Referees, in particular, are the backbone of the peer review process and need to have better recognition for doing a good job. Currently, referees provide their services in the interest of advancing science, but finding individuals who are willing to serve in this capacity becomes increasingly difficult as the sheer volume of manuscripts begins to interfere with their other duties. Academic (and other) institutions need to recognize the importance of this role. I think that the scientific community, as a principal stakeholder in scientific publishing, needs to take greater control of the publication process by exerting pressure on commercial publishers and providing greater recognition of the merits of society journals as a medium for publication.

If there is something that you would change in the present grant application process what would that be?

There has been a shift in recent years by granting agencies to short-term programs targeted towards specific goals of strategic interest and large-scale initiatives directed towards networks of research expertise. While such expensive programs are certainly politically fashionable and justified in terms of societal needs, it is essential to recognize that a core element of research in science depends on a sustained long-term course of research which may not have an immediate short-term dividend. The indirect benefits to society of supporting such programs in ‘fundamental research’ may not be as readily apparent, but they are real and critical to the maintenance of a productive scientific infrastructure.
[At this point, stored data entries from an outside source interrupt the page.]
(** [uncoverTile] over the store ends as [uncoverTile] over the grid that
    the board of the game reads as; when both return a game, the two games
    differ in the board only, which in the store is an outer array of
    distinct rows that reads as the returned grid. *)
Theorem store_uncoverTile_refines (fuel : nat) (props : Props) (r c now : Z)
    (rng : Rng) (game : GameOf store.ref) (σ : store.Store) (grid : Board) :
  store.contents σ (board game) = Some grid →
  store.sameOutcome
    (λ '(returned1, rng1, σ1) '(returned2, rng2),
       rng1 = rng2
       ∧ match returned1, returned2 with
         | None, None => σ1 = σ
         | Some game1, Some game2 =>
             store.represents σ1 (board game1) (board game2)
             ∧ store.withBoard game1 (board game2) = game2
         | _, _ => False
         end)
    (store.uncoverTile difficulties shuffle countProximities allDirections
       fuel props r c now rng game σ)
    (uncoverTile difficulties shuffle countProximities allDirections
       fuel props r c now rng (store.withBoard game grid)).
Proof.
  intros Hgrid. unfold store.uncoverTile, uncoverTile. simpl.
  destruct (negb _); [by constructor|].
  eapply sameOutcome_bind.
  { instantiate (1 := λ '(board1, proximities1, rng1, σ1)
                        '(grid2, proximities2, rng2),
       store.contents σ1 board1 = Some grid2
       ∧ proximities1 = proximities2 ∧ rng1 = rng2).
    destruct (decide (movesCount game = 0)).
    - by apply store_whileStartsWithBomb_refines.
    - by constructor. }
  intros [[[board1 proximities1] rng1] σ1] [[grid2 proximities2] rng2]
    (Hgrid1 & <- & <-).
  destruct (copyBoard_represents _ _ _ Hgrid1) as (newBoard & σ2 & -> & Hrep).
  rewrite copyBoard_id. cbn [mbind Result_bind].
  eapply sameOutcome_bind.
  { match goal with
    |- store.sameOutcome _ (store.uncoverInNewBoard _ _ _ _ _ _ _ ?v ?s) _ =>
      apply (store_uncoverInNewBoard_refines proximities1 (rows game)
               (columns game) fuel r c (v, s))
    end.
    by split_and!. }
  intros [vars σ3] onGrid (Hrep' & Hover & Huncovered & Hflags). simpl in *.
  constructor. split; [done|]. simpl. split; [done|].
  unfold store.withBoard. simpl. by rewrite Hover, Huncovered, Hflags.
Qed.

End Refinement.

(** ** Boards of as many columns as rows

    On such boards [rowIndex * rows + columnIndex] is the row-major index,
    and what the specification says of the number and of the place of the
    bombs holds. *)

Lemma Math_round_bounds (x : QArith_base.Q) (n : Z) :
  QArith_base.Qle (QArith_base.inject_Z 0) x →
  QArith_base.Qle x (QArith_base.inject_Z n) →
  0 ≤ Math_round x ≤ n.
Proof.
  intros Hlow Hhigh. unfold Math_round. split.
  - rewrite <- (Qround.Qfloor_Z 0). apply Qround.Qfloor_resp_le.
    change (QArith_base.inject_Z 0) with (QArith_base.Qmake 0 1) in *.
    Lqa.lra.
  - pose proof (Qround.Qfloor_le (QArith_base.Qplus x (QArith_base.Qmake 1 2))) as Hfloor.
    cut (Qround.Qfloor (QArith_base.Qplus x (QArith_base.Qmake 1 2)) < n + 1); [lia|].
    rewrite QArith_base.Zlt_Qlt.
    rewrite QArith_base.inject_Z_plus.
    change (QArith_base.inject_Z 1) with (QArith_base.Qmake 1 1).
    Lqa.lra.
Qed.

Lemma Math_round_odds (bombOdds : QArith_base.Q) (tilesCount : Z) :
  QArith_base.Qle (QArith_base.inject_Z 0) bombOdds →
  QArith_base.Qle bombOdds (QArith_base.inject_Z 1) →
  0 ≤ tilesCount →
  0 ≤ Math_round (QArith_base.Qmult bombOdds (QArith_base.inject_Z tilesCount))
    ≤ tilesCount.
Proof.
  intros Hlow Hhigh Htiles. apply Math_round_bounds.
  - apply QArith_base.Qmult_le_0_compat; [done|].
    change (QArith_base.Qle (QArith_base.inject_Z 0)
              (QArith_base.inject_Z tilesCount)).
    by rewrite <- QArith_base.Zle_Qle.
  - rewrite <- (QArith_base.Qmult_1_l (QArith_base.inject_Z tilesCount)) at 2.
    apply QArith_base.Qmult_le_compat_r; [done|].
    change (QArith_base.Qle (QArith_base.inject_Z 0) (QArith_base.inject_Z tilesCount)).
    by rewrite <- QArith_base.Zle_Qle.
Qed.

Lemma times_succ {A : Type} (k : nat) (f : Z → A) :
  times (Z.of_nat (S k)) f = times (Z.of_nat k) f ++ [f (Z.of_nat k)].
Proof. unfold times. by rewrite seqZ_S, fmap_app. Qed.

Lemma concat_times_rows {A : Type} (n : Z) (g : Z → A) (k : nat) :
  0 ≤ n →
  concat (times (Z.of_nat k) (λ r, times n (λ c, g (r * n + c))))
  = g <$> seqZ 0 (Z.of_nat k * n).
Proof.
  intros Hn. induction k as [|k IH].
  { reflexivity. }
  rewrite times_succ, concat_app, IH. simpl. rewrite app_nil_r.
  replace (Z.of_nat (S k) * n) with (Z.of_nat k * n + n) by lia.
  rewrite seqZ_app, fmap_app by lia. f_equal.
  unfold times.
  replace (0 + Z.of_nat k * n) with (Z.of_nat k * n + 0) by lia.
  rewrite <- fmap_add_seqZ, <- list_fmap_compose.
  by apply list_fmap_ext.
Qed.

Lemma restartBoard_square (n : Z) (shuffledBombs : list bool) :
  0 ≤ n →
  length shuffledBombs = Z.to_nat (n * n) →
  concat (restartBoard n n shuffledBombs) = markedTile <$> shuffledBombs.
Proof.
  intros Hn Hlength. unfold restartBoard.
  rewrite <- (Z2Nat.id n) at 1 by done.
  rewrite (concat_times_rows n
    (λ i, markedTile (default false (get shuffledBombs i)))) by done.
  rewrite Z2Nat.id by done.
  apply list_eq. intros i. rewrite !list_lookup_fmap.
  destruct (decide (Z.of_nat i < n * n)) as [Hi|Hi].
  - rewrite lookup_seqZ_lt by done. simpl.
    unfold get. rewrite decide_True by lia. rewrite Z.add_0_l, Nat2Z.id.
    destruct (lookup_lt_is_Some_2 shuffledBombs i) as [b Hb]; [lia|].
    by rewrite Hb.
  - rewrite lookup_seqZ_ge by lia. rewrite lookup_ge_None_2 by lia. done.
Qed.

Lemma tilesWhere_bombs (l : list bool) :
  length (filter (λ t, bombState t = tileBombStates.bomb) (markedTile <$> l))
  = length (filter (λ b, b = true) l).
Proof.
  induction l as [|b l IH]; [done|].
  rewrite fmap_cons, !filter_cons.
  destruct b; simpl; repeat case_decide; simpl; congruence.
Qed.

Lemma times_constant {A : Type} (n : Z) (x : A) :
  times n (λ _, x) = replicate (Z.to_nat n) x.
Proof.
  unfold times. apply list_eq; intros i. rewrite list_lookup_fmap.
  destruct (decide (Z.of_nat i < n)) as [Hi|Hi].
  - rewrite lookup_seqZ_lt, lookup_replicate_2 by lia. done.
  - rewrite lookup_seqZ_ge by lia. symmetry.
    apply lookup_replicate_None. lia.
Qed.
In Canada, we are fortunate to have a program of Discovery Grants from the Natural Sciences and Engineering Research Council that supports such open-ended inquiry, based on streamlined grant application procedures that emphasize merit, innovation and contributions to the training of a skilled workforce. At the same time, other programs provide more substantial support for major collaborative initiatives and infrastructure. I think that such a parallel approach (while inevitably underfunded) represents a near optimal way to support scientific research.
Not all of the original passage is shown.